Connor went on to mention that he had begun dating a woman in his field, “Who is working on her doctorate at the University of Auckland.”
“Really,” Nanette said in a tone that said, Tell me more.
“I’ll keep you posted, Mom,” Connor said through a laugh.
After talking with her son, Nanette sat back and took a swallow of her wine. The crisp taste had an immediate unwinding effect as though her body exhaled in one big breath. Out on the wide beach, a smattering of people, young mostly, lounged on blankets and beach chairs. A couple of surfers in wetsuits were trying to surf, but the waves were rather small. Gulls and terns were swooping over the shoreline, an occasional faint squawk echoing into the air before dying out.
Nanette was truly happy for Connor, who had worked hard to get to this point in his career. After graduating college in the States, he had traveled the world for six months and stayed in New Zealand where he had met a girl. The relationship didn’t last, but he stayed and received his PHD at the University of Auckland. It seemed Nanette’s son had found a permanent residence far from home, now nearly ten years later.
Of course she wished he was living closer to her, but it had facilitated her picking up and heading south. If Connor had been living nearby, she would have stayed put. But with nothing to keep her next door to the nation’s capital in suburbia Maryland, where she had spent all of her life, save four years at a small liberal arts college in Western Pennsylvania, an urge to start over grew stronger and stronger, until she decided to move outside her comfort zone.
She finished her glass of wine and lifted the bottle of Chablis with her left hand. As Nanette poured her refill, she noticed her rose gold wedding band. She worked the band off her finger, circumscribed by a thin white line. It reminded her of a brand.

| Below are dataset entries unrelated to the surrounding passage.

(** * The restore finalizer controller

    A shallow embedding of [pkg/controller/restore_finalizer_controller.go]:
    the reconciler that takes a restore out of its finalizing phase, the
    finalization task that patches dynamically provisioned persistent
    volumes, and the bookkeeping of warnings and errors around them.

    Part I holds the definitions, Part II the properties. *)

From Stdlib Require Import ZArith Lia Ascii.
From Stdlib Require String.
From stdpp Require Import gmap strings list fin_maps.

Local Open Scope Z_scope.

(** * Part I: definitions *)

(** ** Go's [int]

    [Status.Warnings], [Status.Errors] and the two counters of [Reconcile]
    are Go [int]s: 64-bit two's complement on the platforms the server is
    built for.  Additions wrap around. *)
Module GoInt.

Definition min_int : Z := - 2 ^ 63.
Definition max_int : Z := 2 ^ 63 - 1.

Definition in_range (z : Z) : Prop := min_int <= z <= max_int.

Definition wrap (z : Z) : Z := (z + 2 ^ 63) mod 2 ^ 64 - 2 ^ 63.

(** [x + y] and [x += y] on [int]. *)
Definition add (x y : Z) : Z := wrap (x + y).

(** [len(s)] of a slice. *)
Definition len {A} (l : list A) : Z := Z.of_nat (length l).

End GoInt.

(** ** Results

    [results.Result] of [pkg/util/results]: the messages of one kind
    (warnings or errors), split by scope. *)

(** Modelled from the spec: the [Result] record of [pkg/util/results], a
    record partitioned into three scopes: global (Velero), cluster, and a
    mapping from namespace name to its list of messages. *)
Record Result : Type := mkResult {
  Velero : list string;
  Cluster : list string;
  Namespaces : gmap string (list string)
}.

(** [results.Result{}], the zero value. *)
Definition Result_zero : Result :=
  {| Velero := []; Cluster := []; Namespaces := ∅ |}.

(** Modelled from the spec: [Result.Merge] of [pkg/util/results]; merging
    is list concatenation per scope. *)
Definition Merge (r other : Result) : Result :=
  {| Velero := Velero r ++ Velero other;
     Cluster := Cluster r ++ Cluster other;
     Namespaces :=
       union_with (λ l1 l2, Some (l1 ++ l2)) (Namespaces r) (Namespaces other) |}.
(** ** The properties on the session stub *)

Lemma key_manager_failure_downgraded_witness :
  (key_manager_down (log before_key_manager) (key_manager_call, max_records) =
     NaApiError "entry doesn't exist" /\
   call_api key_manager_down key_manager_call max_records before_key_manager =
     (Ok None, sent before_key_manager (key_manager_call, max_records))) /\
  (volume_down (log initial) ("volume-get-iter", max_records) =
     NaApiError "entry doesn't exist" /\
   call_api volume_down "volume-get-iter" max_records initial =
     (Err (FailJson "Error calling API volume-get-iter: entry doesn't exist"),
      sent initial ("volume-get-iter", max_records))) /\
  (collect_before_key_manager key_manager_down initial =
     (Ok tt, before_key_manager) /\
   collect_vserver key_manager_down after_key_manager = (Ok tt, after_vserver) /\
   get_all key_manager_down initial =
     (Ok (netapp_info after_vserver), after_vserver) /\
   sget "security_key_manager_key_info" (netapp_info after_vserver) = Some None) /\
  (log (snd (get_all volume_down initial)) =
     requests_before_volume ++ ("volume-get-iter", max_records) :: [] /\
   exists msg, fst (get_all volume_down initial) = Err (FailJson msg)).
Proof.
  assert (H1 : collect_before_key_manager key_manager_down initial =
               (Ok tt, before_key_manager)) by (vm_compute; reflexivity).
  assert (H2 : key_manager_down (log before_key_manager)
                 (key_manager_call, max_records) =
               NaApiError "entry doesn't exist") by reflexivity.
  assert (H3 : collect_vserver key_manager_down after_key_manager =
               (Ok tt, after_vserver)) by (vm_compute; reflexivity).
  assert (H4 : volume_down (log initial) ("volume-get-iter", max_records) =
               NaApiError "entry doesn't exist") by reflexivity.
  assert (H5 : log (snd (get_all volume_down initial)) =
               requests_before_volume ++ ("volume-get-iter", max_records) :: [])
    by (vm_compute; reflexivity).
  split; [split; [exact H2|]|split; [split; [exact H4|]|split]].
  - exact (proj1 (key_manager_failure_downgraded key_manager_down) _ _ _ _ H2).
  - exact (proj1 (key_manager_failure_downgraded volume_down) _ _ _ _ H4).
  - split; [exact H1|]. split; [exact H3|].
    exact (proj1 (proj2 (key_manager_failure_downgraded key_manager_down))
             before_key_manager _ after_vserver H1 H2 H3).
  - split; [exact H5|].
    apply (proj2 (proj2 (key_manager_failure_downgraded volume_down))
             _ _ requests_before_volume "volume-get-iter" max_records []
             "entry doesn't exist" (surjective_pairing _) H5).
    + reflexivity.
    + discriminate.
Defined.

Lemma failed_call_aborts_run_witness :
  log (snd (get_all volume_down initial)) =
    requests_before_volume ++ ("volume-get-iter", max_records) :: [] /\
  volume_down requests_before_volume ("volume-get-iter", max_records) =
    NaApiError "entry doesn't exist" /\
  "volume-get-iter" <> key_manager_call /\
  fst (get_all volume_down initial) =
    Err (FailJson "Error calling API volume-get-iter: entry doesn't exist").
Proof.
  assert (H1 : log (snd (get_all volume_down initial)) =
               requests_before_volume ++ ("volume-get-iter", max_records) :: [])
    by (vm_compute; reflexivity).
  assert (H2 : volume_down requests_before_volume ("volume-get-iter", max_records) =
               NaApiError "entry doesn't exist") by reflexivity.
  assert (H3 : "volume-get-iter" <> key_manager_call) by discriminate.
  split; [exact H1|]. split; [exact H2|]. split; [exact H3|].
  exact (proj1 (failed_call_aborts_run volume_down _ _ _ _ _ _ _
                  (surjective_pairing _) H1 H2 H3)).
Defined.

When she had first laid eyes on it, she thought it ever so lovely. Roger had taken Nanette to the jeweler and they looked over wedding bands with intricate overlays, cluster setting of small stones, but she liked the simple beauty and clean look of gold. Though it had held up well with only some minor tarnishing, it now represented something that she no longer felt a part of, no longer was a part of—marriage. If she was truly changing her life then she needed to do one more thing.
She took a fortifying swallow of her wine, and got up and headed for the door.

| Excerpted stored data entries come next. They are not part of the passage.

(** X14.  A payload that names [id] changes the [id] property of the debt
    or reminder but not the key it is stored under: the entity is still
    found under the old id, where it now shows the new one, and nothing is
    stored or changed under the new id. *)
Theorem update_id_keeps_key this k j :
  j <> k ->
  (forall debt updates,
     JsMap.get k (debts this) = Some debt ->
     PartialDebt.id updates = Some j ->
     (exists debt',
        fst (getDebt k (snd (updateDebt k updates this))) =
          Resolved (Some debt') /\
        Debt.id debt' = j) /\
     fst (getDebt j (snd (updateDebt k updates this))) =
       fst (getDebt j this)) /\
  (forall reminder updates,
     JsMap.get k (reminders this) = Some reminder ->
     PartialReminder.id updates = Some j ->
     (exists reminder',
        fst (getReminder k (snd (updateReminder k updates this))) =
          Resolved (Some reminder') /\
        Reminder.id reminder' = j) /\
     fst (getReminder j (snd (updateReminder k updates this))) =
       fst (getReminder j this)).
Proof.
  intros Hne. split.
  - intros debt updates Hget Hid. unfold getDebt. run. rewrite Hget. simpl.
    split.
    + eexists. split; [now rewrite JsMapFacts.get_set_same|].
      simpl. now rewrite Hid.
    + now rewrite JsMapFacts.get_set_other.
  - intros reminder updates Hget Hid. unfold getReminder. run.
    rewrite Hget. simpl. split.
    + eexists. split; [now rewrite JsMapFacts.get_set_same|].
      simpl. now rewrite Hid.
    + now rewrite JsMapFacts.get_set_other.
Qed.

Lemma update_id_keeps_key_witness :
  "debt-7" <> "debt-1" /\
  JsMap.get "debt-1" (debts Sample.busy) =
    Some (Debt.mk "debt-1" "Asha" owe (Fixed2 12050) "Movie tickets" false
            1700000003000) /\
  fst (getDebt "debt-7"
         (snd (updateDebt "debt-1"
                 (PartialDebt.mk (Some "debt-7") None None None None None None)
                 Sample.busy))) =
  fst (getDebt "debt-7" Sample.busy).
Proof.
  assert (Hne : "debt-7" <> "debt-1") by discriminate.
  assert (Hd : JsMap.get "debt-1" (debts Sample.busy) =
               Some (Debt.mk "debt-1" "Asha" owe (Fixed2 12050)
                       "Movie tickets" false 1700000003000))
    by (vm_compute; reflexivity).
  split; [exact Hne|]. split; [exact Hd|].
  exact (proj2 (proj1 (update_id_keeps_key Sample.busy "debt-1" "debt-7" Hne)
                  _ (PartialDebt.mk (Some "debt-7") None None None None None
                       None) Hd eq_refl)).
Defined.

At the edge of the Atlantic, the waves lapped on shore, stopping short of the flip-flops Nanette had changed into. She positioned the wedding band between her thumb and forefinger and flicked it into the water, disappearing into the briny sea.
As Nanette turned and headed back to her room and the awaiting second glass of wine, she felt some kind of knowledge pass over her that was more visceral than knowing, but right then and there a strange, happy confidence came over her—Nanette Brinson could do whatever she wanted.